A bare count is the expected answer, namely the number of lines in the records that have the word "spaceNormal".

──────

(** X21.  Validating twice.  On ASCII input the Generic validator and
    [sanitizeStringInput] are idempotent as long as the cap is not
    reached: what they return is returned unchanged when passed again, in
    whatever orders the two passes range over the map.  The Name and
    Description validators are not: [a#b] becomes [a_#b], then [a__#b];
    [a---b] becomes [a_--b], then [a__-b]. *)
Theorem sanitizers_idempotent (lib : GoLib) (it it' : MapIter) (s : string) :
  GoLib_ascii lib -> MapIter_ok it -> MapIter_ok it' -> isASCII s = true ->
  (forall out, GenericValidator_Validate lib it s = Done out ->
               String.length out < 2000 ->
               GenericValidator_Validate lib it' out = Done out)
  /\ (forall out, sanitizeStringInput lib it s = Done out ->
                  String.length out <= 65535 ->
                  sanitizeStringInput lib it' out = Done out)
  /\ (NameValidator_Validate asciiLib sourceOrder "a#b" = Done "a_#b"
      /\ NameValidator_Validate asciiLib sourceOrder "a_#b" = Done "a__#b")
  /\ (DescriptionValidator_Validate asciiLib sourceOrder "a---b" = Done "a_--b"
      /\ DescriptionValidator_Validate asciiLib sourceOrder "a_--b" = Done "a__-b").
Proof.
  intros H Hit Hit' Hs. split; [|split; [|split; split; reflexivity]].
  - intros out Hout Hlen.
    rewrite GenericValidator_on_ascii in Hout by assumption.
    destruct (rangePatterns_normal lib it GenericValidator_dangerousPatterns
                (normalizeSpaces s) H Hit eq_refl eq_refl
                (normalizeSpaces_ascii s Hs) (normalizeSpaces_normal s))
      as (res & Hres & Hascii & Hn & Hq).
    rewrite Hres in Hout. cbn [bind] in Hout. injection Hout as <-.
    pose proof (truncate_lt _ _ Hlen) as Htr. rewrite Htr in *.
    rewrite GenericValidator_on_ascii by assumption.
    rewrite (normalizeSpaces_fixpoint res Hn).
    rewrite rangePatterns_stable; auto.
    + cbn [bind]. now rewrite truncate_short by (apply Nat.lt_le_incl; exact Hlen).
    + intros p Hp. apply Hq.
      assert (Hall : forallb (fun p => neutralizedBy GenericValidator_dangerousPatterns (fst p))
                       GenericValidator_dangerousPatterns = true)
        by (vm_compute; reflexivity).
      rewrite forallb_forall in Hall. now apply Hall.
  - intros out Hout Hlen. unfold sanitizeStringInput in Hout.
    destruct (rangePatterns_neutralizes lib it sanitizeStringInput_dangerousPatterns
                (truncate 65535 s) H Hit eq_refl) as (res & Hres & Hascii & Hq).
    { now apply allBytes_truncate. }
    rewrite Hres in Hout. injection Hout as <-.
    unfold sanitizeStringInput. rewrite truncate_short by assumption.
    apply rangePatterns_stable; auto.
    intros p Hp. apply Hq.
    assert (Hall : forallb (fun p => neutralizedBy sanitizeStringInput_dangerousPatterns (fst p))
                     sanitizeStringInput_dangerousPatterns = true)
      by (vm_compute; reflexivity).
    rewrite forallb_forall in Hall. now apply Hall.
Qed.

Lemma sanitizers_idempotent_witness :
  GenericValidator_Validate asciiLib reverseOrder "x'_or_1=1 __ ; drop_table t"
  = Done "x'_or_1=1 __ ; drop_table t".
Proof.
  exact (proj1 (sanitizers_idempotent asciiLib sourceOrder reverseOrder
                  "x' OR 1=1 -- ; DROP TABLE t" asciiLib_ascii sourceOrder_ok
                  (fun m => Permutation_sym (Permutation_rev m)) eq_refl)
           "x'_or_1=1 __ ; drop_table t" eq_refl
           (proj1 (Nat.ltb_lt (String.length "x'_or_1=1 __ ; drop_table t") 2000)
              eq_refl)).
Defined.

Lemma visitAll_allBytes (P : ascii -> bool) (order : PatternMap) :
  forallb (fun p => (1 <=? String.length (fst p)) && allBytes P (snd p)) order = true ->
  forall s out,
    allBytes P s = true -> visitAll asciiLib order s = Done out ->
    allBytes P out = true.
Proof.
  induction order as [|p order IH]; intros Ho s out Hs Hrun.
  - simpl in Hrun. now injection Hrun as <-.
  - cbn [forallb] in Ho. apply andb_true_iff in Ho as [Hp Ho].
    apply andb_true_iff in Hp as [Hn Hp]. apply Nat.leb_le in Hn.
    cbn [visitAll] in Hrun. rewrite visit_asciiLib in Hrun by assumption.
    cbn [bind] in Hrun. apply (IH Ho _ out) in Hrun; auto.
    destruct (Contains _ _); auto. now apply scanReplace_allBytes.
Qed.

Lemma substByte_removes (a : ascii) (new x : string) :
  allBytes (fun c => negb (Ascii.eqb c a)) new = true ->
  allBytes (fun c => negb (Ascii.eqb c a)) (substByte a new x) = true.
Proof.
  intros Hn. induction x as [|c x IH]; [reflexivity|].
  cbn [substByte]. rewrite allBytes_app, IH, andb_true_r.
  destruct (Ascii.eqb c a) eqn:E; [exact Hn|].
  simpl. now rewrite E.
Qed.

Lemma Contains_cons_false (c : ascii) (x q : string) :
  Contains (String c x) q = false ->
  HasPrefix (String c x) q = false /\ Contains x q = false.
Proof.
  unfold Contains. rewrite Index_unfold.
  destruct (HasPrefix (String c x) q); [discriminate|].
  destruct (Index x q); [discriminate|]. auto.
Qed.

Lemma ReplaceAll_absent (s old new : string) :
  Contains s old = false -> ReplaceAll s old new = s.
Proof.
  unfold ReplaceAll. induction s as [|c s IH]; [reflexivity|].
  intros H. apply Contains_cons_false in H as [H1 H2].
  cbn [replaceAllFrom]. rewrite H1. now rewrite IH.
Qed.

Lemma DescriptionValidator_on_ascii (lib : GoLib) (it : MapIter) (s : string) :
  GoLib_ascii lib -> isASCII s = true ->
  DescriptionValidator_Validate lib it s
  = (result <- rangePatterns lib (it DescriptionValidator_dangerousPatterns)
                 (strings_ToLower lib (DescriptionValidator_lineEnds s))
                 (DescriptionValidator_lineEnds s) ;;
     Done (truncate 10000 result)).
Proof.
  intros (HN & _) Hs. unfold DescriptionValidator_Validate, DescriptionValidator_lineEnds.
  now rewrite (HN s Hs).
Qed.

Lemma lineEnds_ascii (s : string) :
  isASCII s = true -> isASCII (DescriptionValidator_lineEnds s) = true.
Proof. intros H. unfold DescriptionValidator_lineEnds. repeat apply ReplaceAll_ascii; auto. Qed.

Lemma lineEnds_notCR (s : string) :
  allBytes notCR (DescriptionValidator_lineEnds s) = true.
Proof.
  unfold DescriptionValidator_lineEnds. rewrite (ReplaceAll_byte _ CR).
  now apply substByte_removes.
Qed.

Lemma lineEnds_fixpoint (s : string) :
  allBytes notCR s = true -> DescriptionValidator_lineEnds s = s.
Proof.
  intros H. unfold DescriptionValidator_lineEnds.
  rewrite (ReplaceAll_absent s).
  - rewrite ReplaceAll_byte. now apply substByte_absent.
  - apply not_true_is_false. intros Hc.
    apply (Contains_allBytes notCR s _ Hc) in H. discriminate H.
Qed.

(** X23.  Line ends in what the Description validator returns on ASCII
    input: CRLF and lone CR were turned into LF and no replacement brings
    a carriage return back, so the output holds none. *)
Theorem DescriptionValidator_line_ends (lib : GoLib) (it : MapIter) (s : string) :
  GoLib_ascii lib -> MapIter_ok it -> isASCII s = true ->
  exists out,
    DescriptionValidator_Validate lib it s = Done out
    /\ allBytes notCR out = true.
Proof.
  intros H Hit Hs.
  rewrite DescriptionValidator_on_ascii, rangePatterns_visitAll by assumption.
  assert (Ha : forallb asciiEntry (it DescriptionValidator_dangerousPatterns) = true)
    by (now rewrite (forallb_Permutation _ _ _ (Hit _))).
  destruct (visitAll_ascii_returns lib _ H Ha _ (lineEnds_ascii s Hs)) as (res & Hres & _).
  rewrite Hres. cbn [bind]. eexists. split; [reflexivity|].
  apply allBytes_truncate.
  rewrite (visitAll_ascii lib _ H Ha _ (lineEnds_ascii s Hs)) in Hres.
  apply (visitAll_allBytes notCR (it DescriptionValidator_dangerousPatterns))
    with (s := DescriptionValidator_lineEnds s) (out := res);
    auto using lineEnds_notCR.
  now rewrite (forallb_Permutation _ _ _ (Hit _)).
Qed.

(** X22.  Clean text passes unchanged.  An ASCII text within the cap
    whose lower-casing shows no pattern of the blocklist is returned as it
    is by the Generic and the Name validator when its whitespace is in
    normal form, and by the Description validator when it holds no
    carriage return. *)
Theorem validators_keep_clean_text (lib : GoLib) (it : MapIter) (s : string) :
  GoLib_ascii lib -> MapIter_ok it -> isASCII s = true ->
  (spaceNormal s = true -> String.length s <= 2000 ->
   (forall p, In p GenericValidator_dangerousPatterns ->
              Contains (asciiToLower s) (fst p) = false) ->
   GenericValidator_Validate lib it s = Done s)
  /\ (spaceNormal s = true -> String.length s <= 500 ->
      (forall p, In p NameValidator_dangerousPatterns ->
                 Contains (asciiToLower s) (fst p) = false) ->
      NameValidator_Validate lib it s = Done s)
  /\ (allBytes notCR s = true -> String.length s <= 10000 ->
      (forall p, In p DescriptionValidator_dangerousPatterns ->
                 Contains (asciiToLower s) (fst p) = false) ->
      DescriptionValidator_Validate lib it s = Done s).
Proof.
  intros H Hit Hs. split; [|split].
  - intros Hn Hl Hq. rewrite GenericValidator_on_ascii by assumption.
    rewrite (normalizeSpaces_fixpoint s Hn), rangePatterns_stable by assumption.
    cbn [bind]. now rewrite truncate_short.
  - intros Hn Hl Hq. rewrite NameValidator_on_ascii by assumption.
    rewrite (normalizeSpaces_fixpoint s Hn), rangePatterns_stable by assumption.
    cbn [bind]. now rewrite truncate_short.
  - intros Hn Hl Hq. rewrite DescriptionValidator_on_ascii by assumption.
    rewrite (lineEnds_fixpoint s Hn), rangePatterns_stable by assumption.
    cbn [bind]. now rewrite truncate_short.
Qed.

──────

**ANSWER SPACE**
2